最初は身体によくなさそうだなと思いながら、リクエストのあったてりたまを買ってきた。
2月に入ってからの体調変化が急だったこともあり、弟の親友が東京から会いに来てくれた。
アパレル関連で働いている彼は、次の日も仕事だったが、弟の為に片道6時間かけて会いに来てくれた。入院中も沢山会いに来てくれていたみたいだ。

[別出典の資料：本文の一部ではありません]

Lemma room_bump R n m : room R (S m) -> room (bump R n 1) m.
Proof.
  intros (S & HS & Hs). exists ({[n]} ∪ S). split.
  - intros k. unfold bump. destruct (Z.eqb_spec k n); [set_solver|]. intros Hk. specialize (HS k Hk). set_solver.
  - rewrite size_union_alt, size_singleton. pose proof (subseteq_size (S ∖ {[n]}) S ltac:(set_solver)). lia.
Qed.

Lemma room_free dev sb V l : icache_ok dev sb V l -> length l = NINODE -> room (refs l) 1 -> (0 < nfreei l)%nat.
Proof.
  intros [H1 H2 H3] Hl (S & HS & Hs). set (U := filter (fun x => 0 < i_ref x) l).
  assert (Hlen : (length U + nfreei l = length l)%nat).
  { unfold U, nfreei. clear -H1. induction l as [|x l IH]; [done|]. specialize (IH (fun i => H1 (Datatypes.S i))). pose proof (H1 0%nat x eq_refl).
    rewrite !filter_cons. destruct (decide (0 < i_ref x)), (decide (i_ref x = 0)); cbn [length]; lia. }
  assert (Hnd : NoDup (map i_inum U)).
  { unfold U. clear -H3. induction l as [|x l IH]; [constructor|]. specialize (IH (fun i j a b Ha Hb Hr Hr' E => eq_add_S _ _ (H3 (Datatypes.S i) (Datatypes.S j) a b Ha Hb Hr Hr' E))).
    rewrite filter_cons. case_decide as Hr; [|done]. cbn [map]. apply NoDup_cons. split; [|done].
    intros (y & E & Hy)%list_elem_of_fmap. apply list_elem_of_filter in Hy as [Hry Hy]. apply list_elem_of_lookup in Hy as [i Hi]. discriminate (H3 0%nat (Datatypes.S i) x y eq_refl Hi Hr Hry E). }
  assert (Hsz : (length U <= size S)%nat).
  { rewrite <- (length_map i_inum U), <- (size_list_to_set (C := gset Z) _ Hnd). apply subseteq_size. intros n Hn. apply elem_of_list_to_set, list_elem_of_fmap in Hn as (x & -> & Hx).
    apply list_elem_of_filter in Hx as [Hr Hx]. apply list_elem_of_lookup in Hx as [i Hi]. apply HS, (refs_entry l _ H1). eauto. }
  lia.
Qed.
(** [sec * BSIZE] is computed in 32 bits. *)
Definition sector (sec : Z) : Z := u32 (sec * BSIZE) / BSIZE.
Definition wsect (sec : Z) (buf : list Z) : F unit :=
  modify (fun s => mk_mkfs (upd (m_img s) (sector sec) buf) (Z.max (m_nsect s) (sector sec + 1)) (m_freeinode s) (m_freeblock s)).
Definition rsect (sec : Z) : F (list Z) :=
  let* n := gets m_nsect in
  if n <=? sector sec then panic "read" else gets (fun s => m_img s (sector sec)).

Definition winode (inum : Z) (ip : dinode) : F unit :=
  let bn := IBLOCK inum sb in
  let* buf := rsect bn in
  wsect bn (put_dinode buf inum ip).
Definition rinode (inum : Z) : F dinode :=
  let* buf := rsect (IBLOCK inum sb) in
  ret (get_dinode buf inum).

Definition ialloc (type : Z) : F Z :=
  let* inum := gets m_freeinode in
  modify (set_m_freeinode (u32 (inum + 1))) ;;;
  winode inum (mk_dinode (xshort type) 0 0 (xshort 1) (xint 0) (replicate (NDIRECT + 1) 0)) ;;;
  ret inum.

Definition mark_used (used : Z) : list Z :=
  foldl (fun buf i => set_byte buf (i / 8) (Z.lor (byte_at buf (i / 8)) (Z.shiftl 1 (i mod 8)))) zero_block (seqZ 0 used).
Definition balloc (used : Z) : F unit :=
  if negb (used <? BSIZE * 8) then panic "assert" else
  wsect (sb_bmapstart sb) (mark_used used).

Definition next_block : F Z :=
  let* b := gets m_freeblock in
  modify (set_m_freeblock (u32 (b + 1))) ;;;
  ret (xint b).

Definition set_d_addr (i : nat) (a : Z) (di : dinode) : dinode :=
  mk_dinode (d_type di) (d_major di) (d_minor di) (d_nlink di) (d_size di) (<[i := a]> (d_addrs di)).
Definition set_d_size (sz : Z) (di : dinode) : dinode :=
  mk_dinode (d_type di) (d_major di) (d_minor di) (d_nlink di) sz (d_addrs di).

(** The address [din.addrs[i]], allocated if it is 0. *)
Definition need_addr (din : dinode) (i : nat) : F dinode :=
  if xint (d_addrs din !!! i) =? 0 then
    let* b := next_block in
    ret (set_d_addr i b din)
  else ret din.

(** The block for file block [fbn] in [iappend]. *)
Definition iappend_block (din : dinode) (fbn : Z) : F (dinode * Z) :=
  if fbn <? Z.of_nat NDIRECT then
    let* din := need_addr din (Z.to_nat fbn) in
    ret (din, xint (d_addrs din !!! Z.to_nat fbn))
  else
    let* din := need_addr din NDIRECT in
    let ind := xint (d_addrs din !!! NDIRECT) in
    let i := Z.to_nat (4 * (fbn - Z.of_nat NDIRECT)) in
    let* indirect := rsect ind in
    let* indirect :=
      (if get32 indirect i =? 0 then
         let* b := next_block in
         wsect ind (put32 indirect i b) ;;;
         ret (put32 indirect i b)
       else ret indirect) in
    ret (din, xint (get32 indirect i)).

(** Every iteration consumes at least one byte of [p]. *)
Fixpoint iappend_loop (fuel : nat) (din : dinode) (off : Z) (p : list Z) : F (dinode * Z) :=
  match fuel with
  | O => suspend_with Forever
  | S fuel' =>
      if (length p =? 0)%nat then ret (din, off) else
      let fbn := off / BSIZE in
      if negb (fbn <? MAXFILE) then panic "assert" else
      let* (din, x) := iappend_block din fbn in
      let n1 := Z.min (Z.of_nat (length p)) ((fbn + 1) * BSIZE - off) in
      let* buf := rsect x in
      wsect x (list_put buf (Z.to_nat (off - fbn * BSIZE)) (take (Z.to_nat n1) p)) ;;;
      iappend_loop fuel' din (u32 (off + n1)) (drop (Z.to_nat n1) p)
  end.

Definition iappend (inum : Z) (p : list Z) : F unit :=
  let* din := rinode inum in
  let* (din, off) := iappend_loop (S (length p)) din (xint (d_size din)) p in
  winode inum (set_d_size (xint off) din).

(** [struct dirent] with a zeroed, then filled, name. *)
Definition dirent (inum : Z) (name : list Z) : list Z := le_bytes 2 (xshort inum) ++ name.
Definition dot : list Z := list_put (replicate DIRSIZ 0) 0 [46; 0].
Definition dotdot : list Z := list_put (replicate DIRSIZ 0) 0 [46; 46; 0].

(** The name in the image: without [user/] and without a leading underscore. *)
Definition user_ : list Z := [117; 115; 101; 114; 47].
Definition short_name (arg : list Z) : list Z := if strncmp (list_bytes arg) (list_bytes user_) 5 =? 0 then drop 5 arg else arg.
Definition base_name (shortname : list Z) : list Z := if bool_decide (head shortname = Some 95) then tail shortname else shortname.

Definition add_file (arg : list Z * option (list (list Z))) : F unit :=
  let '(argv, input) := arg in
  let shortname := short_name argv in
  if bool_decide (slash ∈ shortname) then panic "assert" else
  match input with
  | None => panic "open"
  | Some chunks =>
      let* inum := ialloc T_FILE in
      iappend ROOTINO (dirent inum (strncpy (list_bytes (base_name shortname)) DIRSIZ)) ;;;
      for_each chunks (iappend inum)
  end.

Definition main (args : list (list Z * option (list (list Z)))) : F unit :=
  modify (set_m_freeblock nmeta) ;;;
  for_each (seqZ 0 FSSIZE) (fun i => wsect i zero_block) ;;;
  wsect 1 (list_put zero_block 0 (encode_superblock sb)) ;;;
  let* rootino := ialloc T_DIR in
  if negb (rootino =? ROOTINO) then panic "assert" else
  iappend rootino (dirent rootino dot) ;;;
  iappend rootino (dirent rootino dotdot) ;;;
  for_each args add_file ;;;
  let* din := rinode rootino in
  let off := (xint (d_size din) / BSIZE + 1) * BSIZE in
  winode rootino (set_d_size (xint off) din) ;;;
  let* used := gets m_freeblock in
  balloc used.

(** Before [main]: an empty image file. *)
Definition start : mkfs := mk_mkfs (fun _ => zero_block) 0 1 0.

(** ** Sectors and the bitmap to come *)

Lemma xint_id x : 0 <= x < 2 ^ 32 -> xint x = x.
Proof. apply u32_le_bytes. Qed.

Lemma xshort_id x : 0 <= x < 2 ^ 16 -> xshort x = x.
Proof. intros H. unfold xshort. rewrite le_val_le_bytes. now apply Z.mod_small. Qed.

Lemma sector_id n : 0 <= n < FSSIZE -> sector n = n.
Proof. intros H. unfold sector. change FSSIZE with 1000 in H. change BSIZE with 1024. rewrite u32_small by lia. apply Z.div_mul. lia. Qed.

Lemma sb_eq : sb = mk_superblock FSMAGIC 1000 954 200 30 2 32 45.
Proof. reflexivity. Qed.

Lemma BBLOCK_sb b : 0 <= b < FSSIZE -> BBLOCK b sb = 45 /\ b mod BPB = b.
Proof.
  intros H. change FSSIZE with 1000 in H. rewrite sb_eq. unfold BBLOCK. cbn [sb_bmapstart]. change BPB with 8192.
  rewrite Z.div_small, Z.mod_small by lia. done.
Qed.

Lemma IBLOCK_sb i : 0 <= i <= NINODES -> 32 <= IBLOCK i sb < 45.
Proof. intros H. change NINODES with 200 in H. rewrite sb_eq. unfold IBLOCK. cbn [sb_inodestart]. change IPB with 16. rewrite u32_small by zdiv. zdiv. Qed.

Lemma mark_used_next n : 0 <= n -> mark_used (n + 1) = set_bit (mark_used n) n.
Proof. intros H. unfold mark_used. now rewrite seqZ_app, foldl_app by lia. Qed.

Lemma mark_used_spec n :
  0 <= n <= BPB -> length (mark_used n) = Z.to_nat BSIZE /\ forall b, 0 <= b < BPB -> bit (mark_used n) b = (b <? n).
Proof.
  intros [H0 H1]. revert H1. pattern n. apply natlike_ind; [|clear n H0|done].
  - intros _. split; [done|]. intros b Hb. change (mark_used 0) with zero_block. unfold bit, byte_at, zero_block.
    rewrite list_lookup_total_alt, lookup_replicate_2; [|change BPB with 8192 in *; change (Z.to_nat BSIZE) with 1024%nat; zdiv].
    rewrite Z.testbit_0_l. symmetry. apply Z.ltb_ge. lia.
  - intros n Hn IH Hm. destruct IH as [L B]; [lia|]. unfold Z.succ. rewrite mark_used_next by done. split; [unfold set_bit; now rewrite length_set_byte|].
    intros b Hb. rewrite bit_set_bit, B by (done || lia). destruct (Z.eqb_spec b n), (Z.ltb_spec b n), (Z.ltb_spec b (n + 1)); cbn; done || lia.
Qed.

(** [V] is the image with the bitmap [main] would write now. *)
Record tracks (V : Z -> list Z) (s : mkfs) : Prop := {
  tr_img : forall n, n <> 45 -> m_img s n = V n;
  tr_bitmap : V 45 = mark_used (m_freeblock s);
  tr_nsect : m_nsect s = FSSIZE;
  tr_fb : nmeta <= m_freeblock s <= FSSIZE;
  tr_zero : forall n, m_freeblock s <= n < FSSIZE -> V n = zero_block;
  tr_len : forall n, length (V n) = Z.to_nat BSIZE }.

Section tracked.
Context (V : Z -> list Z) (s : mkfs).
Hypothesis T : tracks V s.

Lemma tr_allocated b : 0 <= b < FSSIZE -> allocated sb V b = (b <? m_freeblock s).
Proof.
  intros Hb. pose proof (tr_fb _ _ T) as Hf. unfold allocated. destruct (BBLOCK_sb b Hb) as [-> ->]. rewrite (tr_bitmap _ _ T).
  apply mark_used_spec; change nmeta with 46 in *; change FSSIZE with 1000 in *; change BPB with 8192; lia.
Qed.

Lemma tr_block n : block_ok sb V n <-> 0 < n < m_freeblock s /\ n <> 45 /\ ~ 2 <= n < 32.
Proof.
  pose proof (tr_fb _ _ T) as Hf. change FSSIZE with 1000 in *. assert (Es : sb_size sb = 1000) by reflexivity. split.
  - intros [H1 H2 H3 H4 H5]. rewrite Es in *. rewrite tr_allocated in H2 by (change FSSIZE with 1000; lia). split; [lia|].
    unfold apart in H5. change (sb_logstart sb) with 2 in H5. change LOGSIZE with 30 in H5. split; [|lia].
    intros ->. apply (H4 0); [lia|]. now apply BBLOCK_sb.
  - intros (H1 & H2 & H3). split; rewrite ?Es.
    + lia.
    + rewrite tr_allocated by (change FSSIZE with 1000; lia). lia.
    + apply T.
    + intros b' Hb'. destruct (BBLOCK_sb b') as [-> _]; [done|congruence].
    + unfold apart. change (sb_logstart sb) with 2. change LOGSIZE with 30. lia.
Qed.

Lemma tr_alloc_ok : alloc_ok sb V.
Proof.
  pose proof (tr_fb _ _ T) as Hf. change FSSIZE with 1000 in *. change nmeta with 46 in *. assert (Es : sb_size sb = 1000) by reflexivity. split; [split|..]; rewrite ?Es.
  - lia.
  - done.
  - vm_compute. discriminate.
  - intros b Hb. apply T.
  - intros b Hb. destruct (BBLOCK_sb b) as [-> _]; [done|]. rewrite tr_allocated by done. lia.
  - intros b Hb. destruct (BBLOCK_sb b) as [-> _]; [done|]. right. vm_compute. discriminate.
  - intros b Hb. rewrite tr_allocated by done. intros Ha. right. change (sb_logstart sb) with 2. change LOGSIZE with 30. lia.
  - rewrite tr_allocated by done. lia.
  - lia.
Qed.

Lemma tr_free : m_freeblock s < FSSIZE -> 0 <= m_freeblock s < sb_size sb /\ allocated sb V (m_freeblock s) = false.
Proof.
  intros H. pose proof (tr_fb _ _ T) as Hf. change nmeta with 46 in *. change (sb_size sb) with FSSIZE. split; [lia|]. rewrite tr_allocated by lia. apply Z.ltb_irrefl.
Qed.

Lemma wp_rsect {B} n (cont : list Z -> F B) Q : 0 <= n < FSSIZE -> n <> 45 -> wp (cont (V n)) Q s -> wp (let* buf := rsect n in cont buf) Q s.
Proof.
  intros Hn Hne H. apply wp_bind. unfold rsect. apply wp_bind, wp_gets. rewrite sector_id, (tr_nsect _ _ T), (proj2 (Z.leb_gt _ _)) by lia.
  apply wp_gets. now rewrite (tr_img _ _ T).
Qed.

Lemma wp_wsect n d (Q : unit -> mkfs -> Prop) :
  0 <= n < m_freeblock s -> n <> 45 -> length d = Z.to_nat BSIZE ->
  (forall s', tracks (upd V n d) s' -> m_freeblock s' = m_freeblock s -> m_freeinode s' = m_freeinode s -> Q tt s') -> wp (wsect n d) Q s.
Proof.
  intros Hn Hne Hd HQ. pose proof (tr_fb _ _ T) as Hf. apply wp_modify, HQ; [|done|done]. rewrite sector_id by lia. split; cbn [m_img m_nsect m_freeblock].
  - intros m Hm. unfold upd. case_decide; [done|]. now apply T.
  - rewrite upd_ne by done. apply T.
  - rewrite (tr_nsect _ _ T). lia.
  - done.
  - intros m Hm. rewrite upd_ne by lia. now apply T.
  - intros m. unfold upd. case_decide; [done|apply T].
Qed.

Lemma wp_next_block {B} (cont : Z -> F B) Q :
  m_freeblock s < FSSIZE ->
  (forall s', tracks (alloc_view sb (m_freeblock s) V) s' -> m_freeblock s' = m_freeblock s + 1 -> m_freeinode s' = m_freeinode s ->
     wp (cont (m_freeblock s)) Q s') -> wp (let* b := next_block in cont b) Q s.
Proof.
  intros Hlt HQ. pose proof (tr_fb _ _ T) as Hf. change nmeta with 46 in *. change FSSIZE with 1000 in *.
  apply wp_bind. unfold next_block. apply wp_bind, wp_gets, wp_bind, wp_modify, wp_ret. rewrite u32_small, xint_id by lia.
  destruct (BBLOCK_sb (m_freeblock s)) as [E1 E2]; [change FSSIZE with 1000; lia|]. unfold alloc_view in HQ. rewrite E1, E2, (tr_bitmap _ _ T) in HQ.
  apply HQ; [|done|done]. split; cbn [set_m_freeblock m_img m_nsect m_freeblock].
  - intros n Hn. destruct (decide (n = m_freeblock s)) as [->|Hne].
    + rewrite upd_eq, (tr_img _ _ T) by done. apply T. change FSSIZE with 1000. lia.
    + rewrite !upd_ne by done. now apply T.
  - rewrite upd_ne, upd_eq by lia. rewrite mark_used_next by lia. done.
  - apply T.
  - change nmeta with 46. change FSSIZE with 1000. lia.
  - intros n Hn. unfold upd. case_decide; [done|]. case_decide; [lia|]. apply T. change FSSIZE with 1000 in *. lia.
  - intros n. unfold upd. case_decide; [done|]. case_decide; [|apply T]. unfold set_bit. rewrite length_set_byte. apply mark_used_spec. change BPB with 8192. lia.
Qed.
End tracked.

(** ** Appending to a file *)

(** The in-memory inode the kernel would load. *)
Definition inode_of (inum : Z) (di : dinode) : inode :=
  mk_inode ROOTDEV inum 1 zero_sleeplock true (d_type di) (d_major di) (d_minor di) (d_nlink di) (d_size di) (d_addrs di).

(** The blocks [iappend_block] takes from the free ones. *)
Definition taken_blocks (V : Z -> list Z) (x : inode) (bn : Z) : Z :=
  if iblock V x bn =? 0 then (if (Z.of_nat NDIRECT <=? bn) && (i_ind x =? 0) then 2 else 1) else 0.

Section append.
Context (inum len : Z).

友人が帰る際、弟から「お兄ちゃん、友人くんと写真撮って」って言ってくれた。もちろん写真を撮った。
2020年3月 頭痛があり、緊急搬送。
夜中に頭痛をうったえ、医師と相談した上で緊急搬送。
病院では点滴治療などを行い、症状は落ち着く。
そのまま入院となり、不安もあり父が付きそう。
朝方、病院から連絡があり、駆けつけると、看護師の方が手動酸素マスクのようなものを、ずっと手で繰り返し握っている。
心電図はまだ動いている状態だ。
看護師の方が手を止めると、心電図が止まるということだ。
これは、医療従事者にしかできない行為になるそうだ。
延命措置をされるかと、このときに問われた。
本当は家族みんなずっと生きてほしかった。
皆それを願っていたし、いつか治るんじゃないかとも信じた。
約2年間闘病生活をとっても頑張った。
もうこれ以上頑張らせるわけにはいかない。という結論になった。
家族みんなで「がんばったね」と声をかけられながら、息を引き取った。
本当に無力で、この2年間何もしてあげられなかった。
闘病中に「何かしてほしいことがあったら何でも言って」と言った僕に、
「言ったてお兄ちゃんにはどうしようもできない」と言われたこともあった。
今でも後悔ばかりが残り、あの時こうしてあげられたらよかったなと言うことばかりだ。
もし記事をここまで読んでくれた人がいたなら、いつ自分が亡くなってもいいように、後悔の少ない人生をおくってほしい。
僕は今でも人生は後悔の連続だと思っていますが、
大切な人との時間は、なるべく多く過ごしたいと思っています。
友人・家族・恋人・ペット、なんでもいいんじゃないですかね。
今でも遠くどこかで暮らしているような感覚が残っている。
なんだかわからないけど、またいつか会えるような気がする。